[Problem description]:
Using the records below, transcribe word for word the stretch from the line that contains "dirCnt : Z;" through the line that contains "Definition set_roots (x", both end lines included, and nothing else.

**** Source material ****

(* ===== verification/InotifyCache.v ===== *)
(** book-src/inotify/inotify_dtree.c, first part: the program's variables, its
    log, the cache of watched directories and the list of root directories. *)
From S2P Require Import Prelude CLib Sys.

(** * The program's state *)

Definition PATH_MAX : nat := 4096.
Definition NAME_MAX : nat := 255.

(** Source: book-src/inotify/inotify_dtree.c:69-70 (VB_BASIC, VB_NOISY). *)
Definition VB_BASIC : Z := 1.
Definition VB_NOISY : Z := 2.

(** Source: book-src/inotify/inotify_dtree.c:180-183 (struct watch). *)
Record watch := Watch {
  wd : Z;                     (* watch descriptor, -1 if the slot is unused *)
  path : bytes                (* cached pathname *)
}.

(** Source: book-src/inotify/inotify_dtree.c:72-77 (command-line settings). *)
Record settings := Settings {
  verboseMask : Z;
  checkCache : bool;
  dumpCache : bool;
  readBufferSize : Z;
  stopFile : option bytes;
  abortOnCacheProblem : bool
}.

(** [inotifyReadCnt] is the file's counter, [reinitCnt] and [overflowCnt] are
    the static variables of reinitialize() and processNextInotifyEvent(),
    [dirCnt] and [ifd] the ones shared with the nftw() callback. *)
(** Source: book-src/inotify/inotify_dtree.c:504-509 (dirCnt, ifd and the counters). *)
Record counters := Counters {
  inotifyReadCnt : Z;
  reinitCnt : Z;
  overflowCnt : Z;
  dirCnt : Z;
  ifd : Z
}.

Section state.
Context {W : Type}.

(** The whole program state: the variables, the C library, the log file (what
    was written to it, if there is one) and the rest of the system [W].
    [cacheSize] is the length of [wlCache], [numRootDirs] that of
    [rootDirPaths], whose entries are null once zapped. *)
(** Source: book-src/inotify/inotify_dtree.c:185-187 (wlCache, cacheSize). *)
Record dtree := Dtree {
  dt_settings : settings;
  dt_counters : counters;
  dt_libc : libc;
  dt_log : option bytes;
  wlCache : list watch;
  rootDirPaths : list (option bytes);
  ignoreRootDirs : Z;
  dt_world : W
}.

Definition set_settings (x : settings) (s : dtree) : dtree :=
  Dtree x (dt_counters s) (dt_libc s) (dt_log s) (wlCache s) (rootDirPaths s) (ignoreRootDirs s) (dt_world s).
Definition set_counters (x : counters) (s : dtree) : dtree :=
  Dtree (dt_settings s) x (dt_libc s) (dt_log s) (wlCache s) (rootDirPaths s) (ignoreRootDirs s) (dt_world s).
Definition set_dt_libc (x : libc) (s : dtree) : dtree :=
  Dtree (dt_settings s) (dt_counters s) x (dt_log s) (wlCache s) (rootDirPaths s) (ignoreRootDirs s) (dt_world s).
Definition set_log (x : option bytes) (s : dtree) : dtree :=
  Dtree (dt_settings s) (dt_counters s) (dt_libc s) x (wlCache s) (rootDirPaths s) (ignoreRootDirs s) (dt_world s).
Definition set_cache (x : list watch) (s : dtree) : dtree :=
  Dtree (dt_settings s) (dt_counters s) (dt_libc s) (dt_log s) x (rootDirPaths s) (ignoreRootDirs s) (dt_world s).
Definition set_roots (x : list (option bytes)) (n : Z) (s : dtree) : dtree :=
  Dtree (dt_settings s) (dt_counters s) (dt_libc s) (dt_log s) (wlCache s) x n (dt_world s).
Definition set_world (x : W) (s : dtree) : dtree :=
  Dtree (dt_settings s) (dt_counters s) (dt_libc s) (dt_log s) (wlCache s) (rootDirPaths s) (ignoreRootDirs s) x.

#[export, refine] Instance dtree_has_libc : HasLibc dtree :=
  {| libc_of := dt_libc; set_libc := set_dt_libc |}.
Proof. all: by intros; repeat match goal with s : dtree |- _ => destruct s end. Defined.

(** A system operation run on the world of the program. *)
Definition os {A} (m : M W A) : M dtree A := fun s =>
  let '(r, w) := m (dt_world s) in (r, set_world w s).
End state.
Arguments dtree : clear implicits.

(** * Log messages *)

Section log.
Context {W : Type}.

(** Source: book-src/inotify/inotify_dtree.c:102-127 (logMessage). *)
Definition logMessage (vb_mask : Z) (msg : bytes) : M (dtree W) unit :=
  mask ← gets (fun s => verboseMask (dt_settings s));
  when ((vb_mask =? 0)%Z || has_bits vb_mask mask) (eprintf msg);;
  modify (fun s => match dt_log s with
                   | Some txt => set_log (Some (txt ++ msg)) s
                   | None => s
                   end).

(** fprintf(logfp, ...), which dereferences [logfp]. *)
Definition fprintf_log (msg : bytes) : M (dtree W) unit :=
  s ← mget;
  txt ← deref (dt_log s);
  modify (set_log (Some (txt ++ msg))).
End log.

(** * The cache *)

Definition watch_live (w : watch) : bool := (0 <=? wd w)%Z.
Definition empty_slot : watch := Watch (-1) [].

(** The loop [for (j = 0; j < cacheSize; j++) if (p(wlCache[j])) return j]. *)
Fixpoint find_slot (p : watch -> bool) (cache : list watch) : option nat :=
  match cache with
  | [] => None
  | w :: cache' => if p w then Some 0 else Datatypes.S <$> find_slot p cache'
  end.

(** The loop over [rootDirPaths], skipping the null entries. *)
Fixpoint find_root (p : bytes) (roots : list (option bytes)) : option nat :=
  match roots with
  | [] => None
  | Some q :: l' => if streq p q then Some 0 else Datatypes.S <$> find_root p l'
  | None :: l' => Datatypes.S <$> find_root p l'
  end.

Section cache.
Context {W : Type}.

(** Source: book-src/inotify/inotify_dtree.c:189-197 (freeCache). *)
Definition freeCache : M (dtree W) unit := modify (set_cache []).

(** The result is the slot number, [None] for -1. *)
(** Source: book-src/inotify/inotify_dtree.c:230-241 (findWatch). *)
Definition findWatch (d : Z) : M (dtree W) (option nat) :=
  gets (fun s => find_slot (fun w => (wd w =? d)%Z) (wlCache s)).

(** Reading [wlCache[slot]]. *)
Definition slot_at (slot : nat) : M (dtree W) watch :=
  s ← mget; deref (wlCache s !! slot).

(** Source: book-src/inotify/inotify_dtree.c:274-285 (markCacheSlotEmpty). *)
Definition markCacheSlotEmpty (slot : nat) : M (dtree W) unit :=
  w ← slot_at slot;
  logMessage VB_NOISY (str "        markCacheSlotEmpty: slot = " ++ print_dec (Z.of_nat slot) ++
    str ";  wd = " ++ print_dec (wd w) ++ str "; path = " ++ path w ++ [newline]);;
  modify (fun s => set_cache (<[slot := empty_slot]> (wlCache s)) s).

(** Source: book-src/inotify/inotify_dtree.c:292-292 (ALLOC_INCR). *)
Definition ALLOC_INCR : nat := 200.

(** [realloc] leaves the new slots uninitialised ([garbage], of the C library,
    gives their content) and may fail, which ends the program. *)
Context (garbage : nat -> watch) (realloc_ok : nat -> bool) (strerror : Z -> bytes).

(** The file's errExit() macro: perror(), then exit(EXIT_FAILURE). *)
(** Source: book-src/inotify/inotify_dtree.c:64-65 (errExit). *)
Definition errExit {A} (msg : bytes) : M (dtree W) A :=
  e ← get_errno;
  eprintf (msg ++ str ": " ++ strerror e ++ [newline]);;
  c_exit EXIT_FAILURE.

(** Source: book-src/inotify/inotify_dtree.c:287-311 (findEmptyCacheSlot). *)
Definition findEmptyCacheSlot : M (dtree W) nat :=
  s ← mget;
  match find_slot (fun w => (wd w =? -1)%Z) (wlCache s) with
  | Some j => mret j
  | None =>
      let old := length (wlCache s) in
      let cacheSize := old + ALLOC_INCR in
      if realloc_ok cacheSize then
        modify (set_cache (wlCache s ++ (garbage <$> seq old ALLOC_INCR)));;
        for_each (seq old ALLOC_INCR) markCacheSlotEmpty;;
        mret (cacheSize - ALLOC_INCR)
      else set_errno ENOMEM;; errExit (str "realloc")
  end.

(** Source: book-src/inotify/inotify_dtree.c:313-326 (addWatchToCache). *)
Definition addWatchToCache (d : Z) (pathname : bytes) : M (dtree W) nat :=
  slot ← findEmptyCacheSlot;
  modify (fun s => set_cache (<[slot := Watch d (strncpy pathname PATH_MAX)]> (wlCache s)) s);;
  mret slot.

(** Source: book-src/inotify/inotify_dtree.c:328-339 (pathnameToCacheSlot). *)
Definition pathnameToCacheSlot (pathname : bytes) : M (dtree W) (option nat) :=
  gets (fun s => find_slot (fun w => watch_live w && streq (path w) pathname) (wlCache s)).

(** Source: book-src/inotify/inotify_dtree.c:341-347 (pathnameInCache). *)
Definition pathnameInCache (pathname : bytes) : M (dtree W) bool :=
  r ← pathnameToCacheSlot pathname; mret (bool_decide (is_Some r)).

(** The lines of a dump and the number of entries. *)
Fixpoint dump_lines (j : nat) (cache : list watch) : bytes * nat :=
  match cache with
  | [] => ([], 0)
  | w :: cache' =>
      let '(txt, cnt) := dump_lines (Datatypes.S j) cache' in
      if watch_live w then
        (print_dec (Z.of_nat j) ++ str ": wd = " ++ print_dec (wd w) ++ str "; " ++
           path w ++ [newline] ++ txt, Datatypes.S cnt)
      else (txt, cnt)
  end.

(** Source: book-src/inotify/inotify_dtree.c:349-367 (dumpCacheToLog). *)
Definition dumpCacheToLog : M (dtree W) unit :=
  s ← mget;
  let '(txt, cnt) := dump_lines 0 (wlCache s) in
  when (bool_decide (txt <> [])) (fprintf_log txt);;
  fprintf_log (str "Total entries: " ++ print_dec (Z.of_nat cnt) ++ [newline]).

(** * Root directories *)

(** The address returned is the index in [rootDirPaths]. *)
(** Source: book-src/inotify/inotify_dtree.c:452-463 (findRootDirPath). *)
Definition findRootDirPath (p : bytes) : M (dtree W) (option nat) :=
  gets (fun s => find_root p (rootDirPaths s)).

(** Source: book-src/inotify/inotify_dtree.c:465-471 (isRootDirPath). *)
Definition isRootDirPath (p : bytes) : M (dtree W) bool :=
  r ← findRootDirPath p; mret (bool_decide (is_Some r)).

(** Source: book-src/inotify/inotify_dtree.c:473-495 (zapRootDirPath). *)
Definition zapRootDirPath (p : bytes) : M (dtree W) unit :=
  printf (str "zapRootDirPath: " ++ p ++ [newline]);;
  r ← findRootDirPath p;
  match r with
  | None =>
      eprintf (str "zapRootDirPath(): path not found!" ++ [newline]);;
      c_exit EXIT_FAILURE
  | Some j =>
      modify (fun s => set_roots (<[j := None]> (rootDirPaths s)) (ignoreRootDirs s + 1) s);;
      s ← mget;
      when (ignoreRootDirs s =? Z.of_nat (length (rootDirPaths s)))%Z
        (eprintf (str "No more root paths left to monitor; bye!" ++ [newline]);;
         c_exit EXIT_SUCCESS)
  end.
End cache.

****
**** Source material ****

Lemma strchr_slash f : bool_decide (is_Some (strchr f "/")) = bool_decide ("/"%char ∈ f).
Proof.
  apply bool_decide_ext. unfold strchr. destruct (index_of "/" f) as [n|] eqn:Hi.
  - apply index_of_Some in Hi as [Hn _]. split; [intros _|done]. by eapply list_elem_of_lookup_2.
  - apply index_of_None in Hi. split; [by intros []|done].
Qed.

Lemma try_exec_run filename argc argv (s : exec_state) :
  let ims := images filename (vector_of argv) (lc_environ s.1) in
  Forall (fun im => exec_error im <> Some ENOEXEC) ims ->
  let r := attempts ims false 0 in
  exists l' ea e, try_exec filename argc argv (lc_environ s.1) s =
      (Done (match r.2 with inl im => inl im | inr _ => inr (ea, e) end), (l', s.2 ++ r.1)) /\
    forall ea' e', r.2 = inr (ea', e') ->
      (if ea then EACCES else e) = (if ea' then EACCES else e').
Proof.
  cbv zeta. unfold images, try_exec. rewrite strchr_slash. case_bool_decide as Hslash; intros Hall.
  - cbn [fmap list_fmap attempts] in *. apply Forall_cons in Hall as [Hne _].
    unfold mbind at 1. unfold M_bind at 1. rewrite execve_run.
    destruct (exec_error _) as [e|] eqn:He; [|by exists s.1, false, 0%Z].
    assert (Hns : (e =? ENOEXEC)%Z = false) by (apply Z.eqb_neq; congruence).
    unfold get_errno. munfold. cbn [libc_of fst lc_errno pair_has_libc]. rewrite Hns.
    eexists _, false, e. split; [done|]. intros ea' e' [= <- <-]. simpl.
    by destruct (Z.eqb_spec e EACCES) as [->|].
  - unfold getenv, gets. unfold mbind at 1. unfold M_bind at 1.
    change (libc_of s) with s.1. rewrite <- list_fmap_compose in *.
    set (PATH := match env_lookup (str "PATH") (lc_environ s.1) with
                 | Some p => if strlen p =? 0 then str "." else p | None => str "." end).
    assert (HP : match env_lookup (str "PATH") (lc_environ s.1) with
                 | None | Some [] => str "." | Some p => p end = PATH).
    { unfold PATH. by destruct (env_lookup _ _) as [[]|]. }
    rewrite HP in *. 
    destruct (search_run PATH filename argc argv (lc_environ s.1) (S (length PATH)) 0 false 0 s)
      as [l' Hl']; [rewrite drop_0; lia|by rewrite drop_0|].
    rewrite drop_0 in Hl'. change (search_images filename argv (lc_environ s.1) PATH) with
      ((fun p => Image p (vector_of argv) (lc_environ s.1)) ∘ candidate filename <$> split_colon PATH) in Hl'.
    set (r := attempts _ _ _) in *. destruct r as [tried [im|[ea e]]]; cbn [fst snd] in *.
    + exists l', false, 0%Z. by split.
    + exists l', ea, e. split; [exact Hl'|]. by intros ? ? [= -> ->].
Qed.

****
**** Source material ****

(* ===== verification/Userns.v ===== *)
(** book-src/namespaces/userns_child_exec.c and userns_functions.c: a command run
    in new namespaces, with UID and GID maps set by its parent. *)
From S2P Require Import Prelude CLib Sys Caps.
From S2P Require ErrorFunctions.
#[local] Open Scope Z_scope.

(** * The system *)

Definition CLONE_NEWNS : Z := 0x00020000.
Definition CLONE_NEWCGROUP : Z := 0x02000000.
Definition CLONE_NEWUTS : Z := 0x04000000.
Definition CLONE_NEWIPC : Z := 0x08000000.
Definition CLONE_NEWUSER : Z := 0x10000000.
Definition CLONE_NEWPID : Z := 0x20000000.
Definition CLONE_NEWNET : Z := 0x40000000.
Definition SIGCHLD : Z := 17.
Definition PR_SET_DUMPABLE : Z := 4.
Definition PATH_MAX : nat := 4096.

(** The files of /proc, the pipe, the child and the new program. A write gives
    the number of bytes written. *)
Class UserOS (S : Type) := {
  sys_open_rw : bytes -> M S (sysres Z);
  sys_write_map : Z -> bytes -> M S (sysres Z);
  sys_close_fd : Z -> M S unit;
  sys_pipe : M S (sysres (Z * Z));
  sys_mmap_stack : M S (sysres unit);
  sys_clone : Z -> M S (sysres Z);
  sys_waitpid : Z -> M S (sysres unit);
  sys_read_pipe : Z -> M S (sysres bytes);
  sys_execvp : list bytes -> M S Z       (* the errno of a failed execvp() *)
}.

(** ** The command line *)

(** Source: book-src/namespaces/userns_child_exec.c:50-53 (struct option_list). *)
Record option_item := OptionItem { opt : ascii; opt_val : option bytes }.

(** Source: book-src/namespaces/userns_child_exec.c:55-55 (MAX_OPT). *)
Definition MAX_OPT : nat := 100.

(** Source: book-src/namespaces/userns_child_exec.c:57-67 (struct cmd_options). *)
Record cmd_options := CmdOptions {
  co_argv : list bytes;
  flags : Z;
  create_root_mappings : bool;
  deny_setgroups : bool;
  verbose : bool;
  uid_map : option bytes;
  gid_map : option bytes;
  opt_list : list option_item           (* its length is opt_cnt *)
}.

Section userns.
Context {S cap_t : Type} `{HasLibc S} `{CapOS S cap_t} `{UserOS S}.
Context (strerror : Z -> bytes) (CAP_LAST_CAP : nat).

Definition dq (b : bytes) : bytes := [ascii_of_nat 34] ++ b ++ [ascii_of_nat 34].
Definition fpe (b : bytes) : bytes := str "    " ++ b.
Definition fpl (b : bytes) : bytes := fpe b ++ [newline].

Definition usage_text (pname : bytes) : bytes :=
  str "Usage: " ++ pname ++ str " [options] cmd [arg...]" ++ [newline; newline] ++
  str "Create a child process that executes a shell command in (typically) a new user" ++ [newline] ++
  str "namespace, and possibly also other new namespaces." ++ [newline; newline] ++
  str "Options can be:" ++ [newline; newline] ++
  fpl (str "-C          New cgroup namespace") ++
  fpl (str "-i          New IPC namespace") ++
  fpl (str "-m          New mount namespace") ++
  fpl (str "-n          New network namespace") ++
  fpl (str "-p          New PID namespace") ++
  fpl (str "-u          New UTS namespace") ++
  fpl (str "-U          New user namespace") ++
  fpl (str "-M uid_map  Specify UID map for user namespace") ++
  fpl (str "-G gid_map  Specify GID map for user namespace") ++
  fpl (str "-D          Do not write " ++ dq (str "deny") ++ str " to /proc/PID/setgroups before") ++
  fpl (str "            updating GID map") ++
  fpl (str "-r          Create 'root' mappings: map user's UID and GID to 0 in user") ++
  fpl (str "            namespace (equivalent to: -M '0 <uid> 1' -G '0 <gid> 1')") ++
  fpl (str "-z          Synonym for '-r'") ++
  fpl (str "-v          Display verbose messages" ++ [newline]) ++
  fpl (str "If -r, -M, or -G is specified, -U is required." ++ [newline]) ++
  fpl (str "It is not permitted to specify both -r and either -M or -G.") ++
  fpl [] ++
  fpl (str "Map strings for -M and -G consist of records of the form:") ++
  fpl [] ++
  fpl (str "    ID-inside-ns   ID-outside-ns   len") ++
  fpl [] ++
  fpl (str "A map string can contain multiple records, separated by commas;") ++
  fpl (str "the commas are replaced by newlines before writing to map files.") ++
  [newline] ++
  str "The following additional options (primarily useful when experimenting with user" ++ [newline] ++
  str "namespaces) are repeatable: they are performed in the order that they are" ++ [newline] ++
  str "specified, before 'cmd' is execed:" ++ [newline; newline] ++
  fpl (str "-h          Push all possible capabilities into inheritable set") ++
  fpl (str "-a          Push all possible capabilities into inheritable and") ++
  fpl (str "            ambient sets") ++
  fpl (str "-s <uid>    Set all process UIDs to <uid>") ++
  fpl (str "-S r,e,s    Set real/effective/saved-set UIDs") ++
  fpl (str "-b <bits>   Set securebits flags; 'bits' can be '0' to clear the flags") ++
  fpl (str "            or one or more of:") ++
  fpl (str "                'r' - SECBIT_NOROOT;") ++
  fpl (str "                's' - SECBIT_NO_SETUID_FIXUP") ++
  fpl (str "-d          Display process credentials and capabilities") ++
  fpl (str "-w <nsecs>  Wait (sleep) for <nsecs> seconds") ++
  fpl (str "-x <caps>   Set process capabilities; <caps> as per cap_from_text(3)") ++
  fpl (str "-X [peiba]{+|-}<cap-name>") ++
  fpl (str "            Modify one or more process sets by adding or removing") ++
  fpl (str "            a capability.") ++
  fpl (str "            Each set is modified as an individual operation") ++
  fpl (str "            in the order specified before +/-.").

****

[Response area]:
  dirCnt : Z;
  ifd : Z
}.

Section state.
Context {W : Type}.

(** The whole program state: the variables, the C library, the log file (what
    was written to it, if there is one) and the rest of the system [W].
    [cacheSize] is the length of [wlCache], [numRootDirs] that of
    [rootDirPaths], whose entries are null once zapped. *)
(** Source: book-src/inotify/inotify_dtree.c:185-187 (wlCache, cacheSize). *)
Record dtree := Dtree {
  dt_settings : settings;
  dt_counters : counters;
  dt_libc : libc;
  dt_log : option bytes;
  wlCache : list watch;
  rootDirPaths : list (option bytes);
  ignoreRootDirs : Z;
  dt_world : W
}.

Definition set_settings (x : settings) (s : dtree) : dtree :=
  Dtree x (dt_counters s) (dt_libc s) (dt_log s) (wlCache s) (rootDirPaths s) (ignoreRootDirs s) (dt_world s).
Definition set_counters (x : counters) (s : dtree) : dtree :=
  Dtree (dt_settings s) x (dt_libc s) (dt_log s) (wlCache s) (rootDirPaths s) (ignoreRootDirs s) (dt_world s).
Definition set_dt_libc (x : libc) (s : dtree) : dtree :=
  Dtree (dt_settings s) (dt_counters s) x (dt_log s) (wlCache s) (rootDirPaths s) (ignoreRootDirs s) (dt_world s).
Definition set_log (x : option bytes) (s : dtree) : dtree :=
  Dtree (dt_settings s) (dt_counters s) (dt_libc s) x (wlCache s) (rootDirPaths s) (ignoreRootDirs s) (dt_world s).
Definition set_cache (x : list watch) (s : dtree) : dtree :=
  Dtree (dt_settings s) (dt_counters s) (dt_libc s) (dt_log s) x (rootDirPaths s) (ignoreRootDirs s) (dt_world s).
Definition set_roots (x : list (option bytes)) (n : Z) (s : dtree) : dtree :=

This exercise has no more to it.